Problem details
If a line below holds the word "encoding", count it; then say how many such lines there are and nothing else.

Collection entries
(** [for idx, row in df.iterrows(): ... yield record]: the records yielded,
    and the exception that ended the loop, if one did *)
Fixpoint yield_records (file_hash : string) (file_metadata : record)
  (labels : list string) (rows : list (label * list scalar))
  : list record * option exn :=
  match rows with
  | [] => ([], None)
  | (idx, row) :: rest =>
      match enrich file_hash file_metadata idx (to_dict labels row) with
      | inl e => ([], Some e)
      | inr r =>
          let (more, err) := yield_records file_hash file_metadata labels rest in
          (r :: more, err)
      end
  end.

(** the body of the [try] up to the loop: the table to emit and the metadata
    of the file, or [None] where the body ends in [continue] *)
Definition prepare (csv_file : Path) (file_hash : string)
  : M (option (DataFrame * record)) :=
  loaded <- _load_csv_with_fallback csv_file ;;
  match loaded with
  | None =>
      print (MsgEmptyOrUnreadable (path_name csv_file)) ;;;
      ret None
  | Some df =>
      if empty df then
        print (MsgEmptyOrUnreadable (path_name csv_file)) ;;;
        ret None
      else
        df <- _transform_to_standard_format df (path_name csv_file) ;;
        st <- lift (path_stat csv_file) ;;
        now <- datetime_now ;;
        ret (Some (df, file_metadata_of csv_file (st_size st) file_hash now (len df)))
  end.

(** the body of the [try] for one file: the records it yields, and the
    exception that leaves it, if one does *)
Definition process_file (csv_file : Path) (file_hash : string) : Gen record :=
  fun w =>
    match prepare csv_file file_hash w with
    | (inl e, w1) => (([], Some e), w1)
    | (inr None, w1) => (([], None), w1)
    | (inr (Some (df, file_metadata)), w1) =>
        match yield_records file_hash file_metadata (columns df) (iterrows df) with
        | (records, Some e) => ((records, Some e), w1)
        | (records, None) =>
            ((records, None), say (MsgProcessed (len df) (path_name csv_file)) w1)
        end
    end.

(** [try: ... except Exception as e: print(...); continue]: what was
    yielded before the exception stays yielded *)
Definition try_process_file (csv_file : Path) (file_hash : string)
  : World -> list record * World :=
  fun w =>
    match process_file csv_file file_hash w with
    | ((records, None), w') => (records, w')
    | ((records, Some e), w') => (records, say (MsgError (path_name csv_file) e) w')
    end.

(** the [for csv_file in csv_files] loop *)
Fixpoint load_loop (processed_files : gset string) (csv_files : list Path)
  : Gen record :=
  fun w =>
    match csv_files with
    | [] => (([], None), w)
    | csv_file :: rest =>
        match _calculate_file_hash csv_file with
        | inl e => (([], Some e), w)
        | inr file_hash =>
            if bool_decide (file_hash ∈ processed_files) then
              load_loop processed_files rest
                (say (MsgSkipping (path_name csv_file)) w)
            else
              let (records, w1) :=
                try_process_file csv_file file_hash
                  (say (MsgProcessing (path_name csv_file)) w) in
              let '((more, err), w2) := load_loop processed_files rest w1 in
              ((records ++ more, err), w2)
        end
    end.

(** [csv_files] is what [landing_zone.glob("*.csv")] lists. *)
Definition load_temperature_files (csv_files : list Path) : Gen record :=
  load_loop _get_processed_files csv_files.

(** *** The resource [log_file_processing] *)

Definition log_entry (csv_file : Path) : M record :=
  st <- lift (path_stat csv_file) ;;
  file_hash <- lift (_calculate_file_hash csv_file) ;;
  st' <- lift (path_stat csv_file) ;;
  now <- datetime_now ;;
  ret (<[ "file_name" := SStr (path_name csv_file) ]>
      (<[ "file_path" := SStr (path_str csv_file) ]>
      (<[ "file_size_bytes" := SInt (st_size st) ]>
      (<[ "file_hash" := SStr file_hash ]>
      (<[ "file_modified_time" := STime (st_mtime st') ]>
      (<[ "processing_timestamp" := STime now ]>
      (<[ "status" := SStr "processed" ]> ∅))))))).

Fixpoint log_file_processing (csv_files : list Path) : Gen record :=
  fun w =>
    match csv_files with
    | [] => (([], None), w)
    | csv_file :: rest =>
        match log_entry csv_file w with
        | (inl e, w') => (([], Some e), w')
        | (inr entry, w') =>
            let '((more, err), w'') := log_file_processing rest w' in
            ((entry :: more, err), w'')
        end
    end.

(** *** [run_iot_temperature_pipeline] *)

(** What one run hands to the sink: the rows of the first resource, the
    entries of the second, and the exception that ended the run, if any. *)
Record LoadInfo : Type := mkLoadInfo {
  rows : list record;
  log : list record;
  failure : option exn
}.

Definition run_iot_temperature_pipeline (csv_files : list Path)
  : World -> LoadInfo * World :=
  fun w =>
    let '((rows, err), w1) := load_temperature_files csv_files w in
    match err with
    | Some e => (mkLoadInfo rows [] (Some e), w1)
    | None =>
        let '((log, err'), w2) := log_file_processing csv_files w1 in
        (mkLoadInfo rows log err', w2)
    end.

End Pipeline.

Arguments World {L}.
Arguments mkWorld {L} _ _ _.

(** ** Stand-ins for the libraries, to run the program on concrete inputs

    [Demo.libs] answers as the libraries do on the inputs of the examples
    below: [read_csv] and [to_datetime] are the tables of pandas' answers for
    the files and dates the examples use, the digest is the text of the bytes
    (distinct contents get distinct digests), the generator is a counter; no
    example prints a float or parses one from text.
    [Trace.libs] is the same with a generator that records each sample asked
    of it. No theorem about all libraries depends on either. *)

Module Demo.

Definition nl : string := String (ascii_of_nat 10) EmptyString.

Definition lines (ls : list string) : list Byte.byte :=
  String.list_byte_of_string (String.concat "" ((fun l => l +:+ nl) <$> ls)).

(** a file already in the standard format, one reading *)
Definition canonical_csv : list Byte.byte :=
  lines ["device_id,timestamp,temperature"; "d1,2024-01-01 00:00:00,20.5"].

Definition canonical_df : DataFrame :=
  mkDataFrame [LInt 0]
    [("device_id", [SStr "d1"]);
     ("timestamp", [SStr "2024-01-01 00:00:00"]);
     ("temperature", [SFloat 20.5])].

(** the vendor export of the scenario, one reading *)
Definition vendor_csv : list Byte.byte :=
  lines ["id,room_id/id,noted_date,temp,out/in";
         "__7,Room Admin,28-07-2018 12:00,29.5,In"].

Definition vendor_df : DataFrame :=
  mkDataFrame [LInt 0]
    [("id", [SStr "__7"]);
     ("room_id/id", [SStr "Room Admin"]);
     ("noted_date", [SStr "28-07-2018 12:00"]);
     ("temp", [SFloat 29.5]);
     ("out/in", [SStr "In"])].

(** a vendor export with three readings, the second with a date that is
    not one *)
Definition vendor3_csv : list Byte.byte :=
  lines ["id,room_id/id,noted_date,temp,out/in";
         "log_1_aa,Room Admin,28-07-2018 12:00,29.5,Out";
         "log_2_bb,Dining,not a date,31,Out";
         "log_3_cc,Room Admin,28-07-2018 12:05,30.5,In"].

Definition vendor3_df : DataFrame :=
  mkDataFrame [LInt 0; LInt 1; LInt 2]
    [("id", [SStr "log_1_aa"; SStr "log_2_bb"; SStr "log_3_cc"]);
     ("room_id/id", [SStr "Room Admin"; SStr "Dining"; SStr "Room Admin"]);
     ("noted_date",
       [SStr "28-07-2018 12:00"; SStr "not a date"; SStr "28-07-2018 12:05"]);
     ("temp", [SFloat 29.5; SFloat 31; SFloat 30.5]);
     ("out/in", [SStr "Out"; SStr "Out"; SStr "In"])].

(** some other layout, with slashes in two labels *)
Definition other_csv : list Byte.byte :=
  lines ["sensor/unit,room_id/id,value"; "c,Room Admin,7"].

Definition other_df : DataFrame :=
  mkDataFrame [LInt 0]
    [("sensor/unit", [SStr "c"]);
     ("room_id/id", [SStr "Room Admin"]);
     ("value", [SInt 7])].

(** a file in the standard format whose rows have one field more than the
    header: [read_csv] takes the first field of each row as its label *)
Definition labelled_csv : list Byte.byte :=
  lines ["device_id,timestamp,temperature";
         "r1,d1,2024-01-01 00:00:00,20.5";
         "r2,d2,2024-01-01 00:05:00,21.5"].

Definition labelled_df : DataFrame :=
  mkDataFrame [LStr "r1"; LStr "r2"]
    [("device_id", [SStr "d1"; SStr "d2"]);
     ("timestamp", [SStr "2024-01-01 00:00:00"; SStr "2024-01-01 00:05:00"]);
     ("temperature", [SFloat 20.5; SFloat 21.5])].

(** a vendor table with a room whose name holds [in] *)
Definition dining_df : DataFrame :=
  mkDataFrame [LInt 0; LInt 1; LInt 2]
    [("id", [SStr "log_1_aa"; SStr "log_2_bb"; SStr "log_3_cc"]);
     ("room_id/id", [SStr "Room Admin"; SStr "Dining"; SStr "Room Admin"]);
     ("noted_date",
       [SStr "28-07-2018 12:00"; SStr "28-07-2018 12:05"; SStr "28-07-2018 12:05"]);
     ("temp", [SFloat 29.5; SFloat 31; SFloat 30.5]);
     ("out/in", [SStr "Out"; SStr "Out"; SStr "In"])].

(** a vendor table whose [temp] holds a text that is no number, and one date
    that is none *)
Definition warm_df : DataFrame :=
  mkDataFrame [LInt 0; LInt 1]
    [("id", [SStr "log_1_aa"; SStr "log_2_bb"]);
     ("room_id/id", [SStr "Room Admin"; SStr "Dining"]);
     ("noted_date", [SStr "28-07-2018 12:00"; SStr "not a date"]);
     ("temp", [SStr "warm"; SFloat 31]);
     ("out/in", [SStr "Out"; SStr "Out"])].

(** a file in the standard format with a column named as a key of the
    metadata *)
Definition numbered_csv : list Byte.byte :=
  lines ["device_id,timestamp,temperature,row_number";
         "d1,2024-01-01 00:00:00,20.5,99"].

Definition numbered_df : DataFrame :=
  mkDataFrame [LInt 0]
    [("device_id", [SStr "d1"]);
     ("timestamp", [SStr "2024-01-01 00:00:00"]);
     ("temperature", [SFloat 20.5]);
     ("row_number", [SInt 99])].

Definition parsed : list (string * DataFrame) :=
  [(String.string_of_list_byte canonical_csv, canonical_df);
   (String.string_of_list_byte vendor_csv, vendor_df);
   (String.string_of_list_byte vendor3_csv, vendor3_df);
   (String.string_of_list_byte other_csv, other_df);
   (String.string_of_list_byte labelled_csv, labelled_df);
   (String.string_of_list_byte numbered_csv, numbered_df)].

Fixpoint assoc {A : Type} (k : string) (l : list (string * A)) : option A :=
  match l with
  | [] => None
  | (k', a) :: rest => if String.eqb k k' then Some a else assoc k rest
  end.

(** for [read_csv]: a file that cannot be opened raises what [open] raises, a
    file of no byte raises [EmptyDataError], whatever the encoding *)
Definition parse_file (p : Path) (encoding : string) : exn + DataFrame :=
  match path_open p with
  | inl e => inl e
  | inr [] => inl EmptyDataError
  | inr content =>
      match assoc (String.string_of_list_byte content) parsed with
      | Some df => inr df
      | None => inl ParserError
      end
  end.

(** nanoseconds since the epoch, as pandas stores a Timestamp *)
Definition dates : list (string * Z) :=
  [("28-07-2018 12:00", 1532779200000000000);
   ("28-07-2018 12:05", 1532779500000000000)].

Definition parse_date (format : string) (x : scalar) : option Z :=
  match x with
  | SStr s => if String.eqb format "%d-%m-%Y %H:%M" then assoc s dates else None
  | _ => None
  end.

Definition digest (data : list Byte.byte) : string :=
  String.string_of_list_byte data.

(** the generator: a counter, each sample a fixed pattern of it *)
Definition wiggle (g : nat) : float :=
  (Float.of_Z (Z.of_nat (g mod 5)) - 2) / 4.

Definition normal (loc scale : float) (g : nat) : float * nat :=
  ((loc + scale * wiggle g)%float, S g).

Definition uniform (low high : float) (g : nat) : float * nat :=
  ((low + (high - low) * ((wiggle g + 0.5) / 2))%float, S g).

Definition choice (k : nat) (g : nat) : nat * nat := ((g mod k)%nat, S g).

Definition libs : Libs := {|
  float_repr := fun f => if PrimFloat.is_nan f then "nan" else "?";
  float_of_str := fun _ => None;
  timestamp_repr := fun t => pretty t;
  sha256_hexdigest := digest;
  read_csv := parse_file;
  to_datetime := parse_date;
  RandomState := nat;
  random_seed := fun s => Z.to_nat s;
  random_normal := normal;
  random_uniform := uniform;
  random_choice := choice;
  clock := fun k => 1700000000 + Z.of_nat k
|}.

Definition w0 : World (L := libs) := mkWorld (L := libs) 7%nat [] 0.

(** paths of a landing zone *)
Definition file (name : string) (content : list Byte.byte) : Path :=
  mkPath name ("landing_zone/" +:+ name) (inr content)
    (inr (mkStat (Z.of_nat (length content)) 1690000000)).

Definition canonical_file : Path := file "a.csv" canonical_csv.
Definition vendor_file : Path := file "kaggle.csv" vendor_csv.
Definition vendor3_file : Path := file "kaggle3.csv" vendor3_csv.
Definition other_file : Path := file "other.csv" other_csv.
Definition empty_file : Path := file "empty.csv" [].
Definition labelled_file : Path := file "labelled.csv" labelled_csv.
Definition numbered_file : Path := file "numbered.csv" numbered_csv.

Exercise response
2